Supplied material START

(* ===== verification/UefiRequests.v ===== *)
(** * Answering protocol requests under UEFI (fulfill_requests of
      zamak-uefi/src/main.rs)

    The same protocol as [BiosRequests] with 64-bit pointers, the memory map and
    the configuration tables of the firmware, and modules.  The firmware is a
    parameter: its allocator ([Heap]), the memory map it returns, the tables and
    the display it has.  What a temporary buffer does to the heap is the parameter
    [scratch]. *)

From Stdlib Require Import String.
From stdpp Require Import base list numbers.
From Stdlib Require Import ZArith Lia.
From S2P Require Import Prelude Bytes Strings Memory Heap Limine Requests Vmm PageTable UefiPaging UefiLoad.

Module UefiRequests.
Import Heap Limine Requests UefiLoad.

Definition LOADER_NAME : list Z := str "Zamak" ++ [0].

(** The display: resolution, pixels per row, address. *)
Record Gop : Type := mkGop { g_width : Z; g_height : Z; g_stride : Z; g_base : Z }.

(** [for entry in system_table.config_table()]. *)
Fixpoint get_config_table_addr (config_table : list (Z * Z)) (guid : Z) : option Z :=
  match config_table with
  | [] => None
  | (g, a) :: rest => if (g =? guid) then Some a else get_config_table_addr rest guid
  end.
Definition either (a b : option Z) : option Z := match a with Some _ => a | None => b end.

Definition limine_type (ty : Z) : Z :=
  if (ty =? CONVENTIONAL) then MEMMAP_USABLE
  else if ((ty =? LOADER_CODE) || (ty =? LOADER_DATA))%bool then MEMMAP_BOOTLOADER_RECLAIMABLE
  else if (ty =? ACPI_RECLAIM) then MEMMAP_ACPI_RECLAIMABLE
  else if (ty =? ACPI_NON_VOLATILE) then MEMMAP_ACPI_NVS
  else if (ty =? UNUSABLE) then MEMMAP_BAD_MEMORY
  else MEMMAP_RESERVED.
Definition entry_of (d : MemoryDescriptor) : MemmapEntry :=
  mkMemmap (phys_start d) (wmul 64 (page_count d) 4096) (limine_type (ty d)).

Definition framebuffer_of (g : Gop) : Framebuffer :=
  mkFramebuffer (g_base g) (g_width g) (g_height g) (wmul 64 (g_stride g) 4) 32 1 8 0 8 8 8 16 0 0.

Supplied material END
Supplied material START

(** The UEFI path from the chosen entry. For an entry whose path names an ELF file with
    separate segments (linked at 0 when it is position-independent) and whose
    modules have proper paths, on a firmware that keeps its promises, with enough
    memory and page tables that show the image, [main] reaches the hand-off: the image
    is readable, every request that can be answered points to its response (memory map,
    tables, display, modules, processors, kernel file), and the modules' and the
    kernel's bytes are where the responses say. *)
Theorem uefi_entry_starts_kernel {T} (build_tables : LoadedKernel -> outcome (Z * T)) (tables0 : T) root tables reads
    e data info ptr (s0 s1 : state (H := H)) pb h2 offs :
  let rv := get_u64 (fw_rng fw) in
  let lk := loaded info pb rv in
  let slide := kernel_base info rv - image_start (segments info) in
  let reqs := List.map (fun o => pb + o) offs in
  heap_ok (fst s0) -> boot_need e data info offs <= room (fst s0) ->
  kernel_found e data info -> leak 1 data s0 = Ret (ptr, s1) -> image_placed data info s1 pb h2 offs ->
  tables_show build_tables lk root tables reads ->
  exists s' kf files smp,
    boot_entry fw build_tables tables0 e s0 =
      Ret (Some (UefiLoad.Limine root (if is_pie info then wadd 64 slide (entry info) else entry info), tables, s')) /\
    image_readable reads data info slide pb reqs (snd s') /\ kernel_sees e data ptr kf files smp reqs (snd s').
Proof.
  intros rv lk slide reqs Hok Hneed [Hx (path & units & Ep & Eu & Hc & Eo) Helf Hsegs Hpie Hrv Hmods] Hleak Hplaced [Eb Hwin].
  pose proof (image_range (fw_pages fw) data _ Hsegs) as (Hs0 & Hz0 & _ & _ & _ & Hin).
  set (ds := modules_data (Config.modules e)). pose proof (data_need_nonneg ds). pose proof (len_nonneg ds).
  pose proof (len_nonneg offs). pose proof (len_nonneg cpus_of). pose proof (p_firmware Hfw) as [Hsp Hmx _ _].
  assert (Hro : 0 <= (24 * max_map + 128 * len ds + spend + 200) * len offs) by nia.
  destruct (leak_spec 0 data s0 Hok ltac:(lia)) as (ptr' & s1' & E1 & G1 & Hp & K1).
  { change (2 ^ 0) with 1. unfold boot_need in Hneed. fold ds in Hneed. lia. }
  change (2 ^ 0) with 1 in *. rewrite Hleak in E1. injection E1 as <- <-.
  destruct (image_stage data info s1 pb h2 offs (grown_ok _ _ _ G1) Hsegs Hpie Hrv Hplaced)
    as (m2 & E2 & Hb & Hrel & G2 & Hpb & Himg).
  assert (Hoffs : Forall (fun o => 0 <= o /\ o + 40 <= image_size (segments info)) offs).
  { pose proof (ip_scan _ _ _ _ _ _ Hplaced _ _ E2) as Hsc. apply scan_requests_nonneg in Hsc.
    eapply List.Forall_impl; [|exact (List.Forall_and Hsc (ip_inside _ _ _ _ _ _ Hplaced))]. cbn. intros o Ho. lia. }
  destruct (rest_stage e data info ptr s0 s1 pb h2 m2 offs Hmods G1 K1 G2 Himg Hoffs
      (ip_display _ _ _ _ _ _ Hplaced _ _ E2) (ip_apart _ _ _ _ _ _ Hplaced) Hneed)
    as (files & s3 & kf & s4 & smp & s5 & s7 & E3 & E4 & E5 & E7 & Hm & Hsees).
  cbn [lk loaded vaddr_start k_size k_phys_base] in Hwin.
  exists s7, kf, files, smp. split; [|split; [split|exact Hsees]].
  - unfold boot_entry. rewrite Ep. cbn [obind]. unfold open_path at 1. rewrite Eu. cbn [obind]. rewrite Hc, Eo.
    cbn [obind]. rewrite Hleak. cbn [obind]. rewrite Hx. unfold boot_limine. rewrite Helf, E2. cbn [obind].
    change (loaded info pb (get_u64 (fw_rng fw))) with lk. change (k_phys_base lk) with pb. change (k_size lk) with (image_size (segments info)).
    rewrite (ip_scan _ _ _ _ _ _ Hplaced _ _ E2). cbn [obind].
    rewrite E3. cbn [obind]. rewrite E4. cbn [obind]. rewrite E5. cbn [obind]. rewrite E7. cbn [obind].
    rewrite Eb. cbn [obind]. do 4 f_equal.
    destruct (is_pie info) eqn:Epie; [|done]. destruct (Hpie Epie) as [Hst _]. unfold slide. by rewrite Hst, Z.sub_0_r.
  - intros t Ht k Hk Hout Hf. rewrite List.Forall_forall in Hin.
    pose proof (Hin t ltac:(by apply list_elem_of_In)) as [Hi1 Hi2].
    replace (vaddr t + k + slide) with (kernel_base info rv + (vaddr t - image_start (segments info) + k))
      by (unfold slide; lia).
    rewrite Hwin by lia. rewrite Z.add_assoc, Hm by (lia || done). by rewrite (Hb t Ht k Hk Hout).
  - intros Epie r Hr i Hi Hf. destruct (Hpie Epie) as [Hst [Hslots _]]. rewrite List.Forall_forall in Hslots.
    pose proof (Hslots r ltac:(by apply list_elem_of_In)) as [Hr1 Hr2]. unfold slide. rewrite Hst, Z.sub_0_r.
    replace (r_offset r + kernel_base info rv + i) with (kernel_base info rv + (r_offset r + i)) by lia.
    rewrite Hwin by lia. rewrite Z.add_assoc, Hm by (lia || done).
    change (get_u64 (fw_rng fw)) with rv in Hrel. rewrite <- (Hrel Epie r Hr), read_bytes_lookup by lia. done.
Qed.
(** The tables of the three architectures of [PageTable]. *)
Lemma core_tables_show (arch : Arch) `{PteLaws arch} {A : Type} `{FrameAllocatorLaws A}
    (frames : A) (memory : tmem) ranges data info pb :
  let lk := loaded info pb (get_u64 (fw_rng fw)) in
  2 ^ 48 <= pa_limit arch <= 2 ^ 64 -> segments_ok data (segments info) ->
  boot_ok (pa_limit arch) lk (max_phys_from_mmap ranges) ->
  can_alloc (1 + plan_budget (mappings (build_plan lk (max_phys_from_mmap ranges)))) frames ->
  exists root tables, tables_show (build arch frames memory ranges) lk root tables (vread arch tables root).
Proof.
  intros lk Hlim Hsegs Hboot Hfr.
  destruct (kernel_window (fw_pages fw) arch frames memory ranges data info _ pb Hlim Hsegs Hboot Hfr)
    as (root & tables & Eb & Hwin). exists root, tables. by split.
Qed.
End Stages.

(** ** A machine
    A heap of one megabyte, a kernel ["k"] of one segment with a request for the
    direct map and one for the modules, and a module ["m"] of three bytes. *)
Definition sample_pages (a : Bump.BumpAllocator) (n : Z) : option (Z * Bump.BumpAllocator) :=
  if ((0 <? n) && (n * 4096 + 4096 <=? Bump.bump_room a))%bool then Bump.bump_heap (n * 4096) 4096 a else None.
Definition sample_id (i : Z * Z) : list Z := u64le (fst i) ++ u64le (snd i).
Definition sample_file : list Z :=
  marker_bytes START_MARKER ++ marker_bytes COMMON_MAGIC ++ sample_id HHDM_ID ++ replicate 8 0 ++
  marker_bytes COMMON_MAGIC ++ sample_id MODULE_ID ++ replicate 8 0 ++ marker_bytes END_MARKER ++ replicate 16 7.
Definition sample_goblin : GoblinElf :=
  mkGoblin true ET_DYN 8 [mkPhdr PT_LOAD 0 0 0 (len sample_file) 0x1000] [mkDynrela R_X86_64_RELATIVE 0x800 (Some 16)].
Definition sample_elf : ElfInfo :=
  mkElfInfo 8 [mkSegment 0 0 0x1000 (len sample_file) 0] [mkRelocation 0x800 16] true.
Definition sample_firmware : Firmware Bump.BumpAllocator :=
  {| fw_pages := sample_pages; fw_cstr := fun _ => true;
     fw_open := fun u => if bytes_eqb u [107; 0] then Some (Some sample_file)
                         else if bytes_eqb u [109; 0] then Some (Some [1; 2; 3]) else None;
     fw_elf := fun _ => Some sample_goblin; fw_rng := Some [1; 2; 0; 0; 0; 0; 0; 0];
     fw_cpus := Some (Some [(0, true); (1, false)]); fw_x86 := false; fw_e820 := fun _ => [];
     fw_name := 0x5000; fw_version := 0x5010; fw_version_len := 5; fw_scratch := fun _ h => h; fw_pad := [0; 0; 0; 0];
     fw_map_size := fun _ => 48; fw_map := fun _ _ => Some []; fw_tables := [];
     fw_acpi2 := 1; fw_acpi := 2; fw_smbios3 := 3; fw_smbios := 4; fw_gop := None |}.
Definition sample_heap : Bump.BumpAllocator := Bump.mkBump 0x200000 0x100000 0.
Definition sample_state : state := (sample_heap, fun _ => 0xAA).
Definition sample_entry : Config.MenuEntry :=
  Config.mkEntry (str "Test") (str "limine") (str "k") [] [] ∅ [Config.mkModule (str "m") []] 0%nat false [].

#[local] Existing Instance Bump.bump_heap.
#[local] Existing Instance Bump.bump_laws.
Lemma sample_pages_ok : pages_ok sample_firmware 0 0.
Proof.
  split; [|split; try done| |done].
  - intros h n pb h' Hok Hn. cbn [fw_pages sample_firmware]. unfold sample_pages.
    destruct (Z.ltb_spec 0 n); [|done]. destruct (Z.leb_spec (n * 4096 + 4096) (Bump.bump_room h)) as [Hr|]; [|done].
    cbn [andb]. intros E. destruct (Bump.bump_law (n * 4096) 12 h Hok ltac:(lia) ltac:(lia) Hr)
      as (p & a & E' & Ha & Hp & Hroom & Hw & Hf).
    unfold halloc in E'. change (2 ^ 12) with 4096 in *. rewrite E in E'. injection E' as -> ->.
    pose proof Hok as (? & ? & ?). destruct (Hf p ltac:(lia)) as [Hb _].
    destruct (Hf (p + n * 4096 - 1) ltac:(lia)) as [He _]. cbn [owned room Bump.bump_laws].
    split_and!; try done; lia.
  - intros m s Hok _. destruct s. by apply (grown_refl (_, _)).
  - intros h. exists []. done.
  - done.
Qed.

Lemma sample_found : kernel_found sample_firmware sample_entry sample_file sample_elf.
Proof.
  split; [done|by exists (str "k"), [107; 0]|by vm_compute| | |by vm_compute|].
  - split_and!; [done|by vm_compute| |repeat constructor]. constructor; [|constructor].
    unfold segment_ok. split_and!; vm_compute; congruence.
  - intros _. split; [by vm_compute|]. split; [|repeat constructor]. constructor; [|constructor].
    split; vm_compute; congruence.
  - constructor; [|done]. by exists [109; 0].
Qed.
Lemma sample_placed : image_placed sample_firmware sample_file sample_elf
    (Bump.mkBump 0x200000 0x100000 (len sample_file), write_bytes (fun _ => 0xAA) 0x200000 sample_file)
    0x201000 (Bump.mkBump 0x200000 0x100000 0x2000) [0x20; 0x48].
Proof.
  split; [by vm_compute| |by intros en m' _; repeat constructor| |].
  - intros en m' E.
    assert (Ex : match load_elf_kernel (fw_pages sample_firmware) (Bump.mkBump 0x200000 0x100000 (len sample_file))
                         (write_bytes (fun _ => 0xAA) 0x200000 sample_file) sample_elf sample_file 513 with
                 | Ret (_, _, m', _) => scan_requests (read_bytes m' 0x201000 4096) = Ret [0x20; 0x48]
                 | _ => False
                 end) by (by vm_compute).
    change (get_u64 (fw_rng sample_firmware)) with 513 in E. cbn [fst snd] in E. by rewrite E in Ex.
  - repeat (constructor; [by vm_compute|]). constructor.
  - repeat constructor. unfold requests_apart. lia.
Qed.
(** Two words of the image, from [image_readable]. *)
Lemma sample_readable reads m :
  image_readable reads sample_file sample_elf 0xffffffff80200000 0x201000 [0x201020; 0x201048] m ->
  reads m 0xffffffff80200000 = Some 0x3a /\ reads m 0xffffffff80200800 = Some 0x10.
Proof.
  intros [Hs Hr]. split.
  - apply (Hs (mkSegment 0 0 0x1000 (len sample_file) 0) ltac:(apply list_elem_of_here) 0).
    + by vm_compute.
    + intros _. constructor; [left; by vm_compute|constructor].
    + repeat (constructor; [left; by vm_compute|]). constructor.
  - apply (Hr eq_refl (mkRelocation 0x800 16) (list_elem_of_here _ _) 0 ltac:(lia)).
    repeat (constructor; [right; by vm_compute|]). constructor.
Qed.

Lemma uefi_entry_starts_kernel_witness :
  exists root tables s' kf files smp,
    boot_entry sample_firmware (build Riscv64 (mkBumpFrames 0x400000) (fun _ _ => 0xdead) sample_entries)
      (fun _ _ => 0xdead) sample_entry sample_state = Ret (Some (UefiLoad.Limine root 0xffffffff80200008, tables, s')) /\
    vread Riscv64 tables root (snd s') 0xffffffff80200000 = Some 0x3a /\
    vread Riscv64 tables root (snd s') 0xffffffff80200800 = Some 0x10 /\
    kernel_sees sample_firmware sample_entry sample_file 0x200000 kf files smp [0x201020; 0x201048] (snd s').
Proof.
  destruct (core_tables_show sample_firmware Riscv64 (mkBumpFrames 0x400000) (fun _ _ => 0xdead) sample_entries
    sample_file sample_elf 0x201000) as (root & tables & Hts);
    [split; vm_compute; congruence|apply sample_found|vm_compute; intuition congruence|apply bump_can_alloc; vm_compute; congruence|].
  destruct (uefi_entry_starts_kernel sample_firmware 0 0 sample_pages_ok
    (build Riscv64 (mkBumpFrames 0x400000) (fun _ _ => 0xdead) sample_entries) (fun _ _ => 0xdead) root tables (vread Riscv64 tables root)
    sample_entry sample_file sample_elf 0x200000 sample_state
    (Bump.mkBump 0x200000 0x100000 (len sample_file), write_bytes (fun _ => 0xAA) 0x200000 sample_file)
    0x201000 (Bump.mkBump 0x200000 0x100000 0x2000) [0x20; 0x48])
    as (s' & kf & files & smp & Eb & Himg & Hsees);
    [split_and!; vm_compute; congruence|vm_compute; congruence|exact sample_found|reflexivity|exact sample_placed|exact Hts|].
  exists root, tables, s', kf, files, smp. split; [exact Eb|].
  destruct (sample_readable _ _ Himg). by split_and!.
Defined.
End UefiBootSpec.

Supplied material END

Each line above from the one with "0x201000 (Bump.mkBump 0x200000 0x100000 0x2000) [0x20; 0x48]." up to and including the one with "Ret [0x20; 0x48]" must be set down exactly, and no line outside that span may appear.

    0x201000 (Bump.mkBump 0x200000 0x100000 0x2000) [0x20; 0x48].
Proof.
  split; [by vm_compute| |by intros en m' _; repeat constructor| |].
  - intros en m' E.
    assert (Ex : match load_elf_kernel (fw_pages sample_firmware) (Bump.mkBump 0x200000 0x100000 (len sample_file))
                         (write_bytes (fun _ => 0xAA) 0x200000 sample_file) sample_elf sample_file 513 with
                 | Ret (_, _, m', _) => scan_requests (read_bytes m' 0x201000 4096) = Ret [0x20; 0x48]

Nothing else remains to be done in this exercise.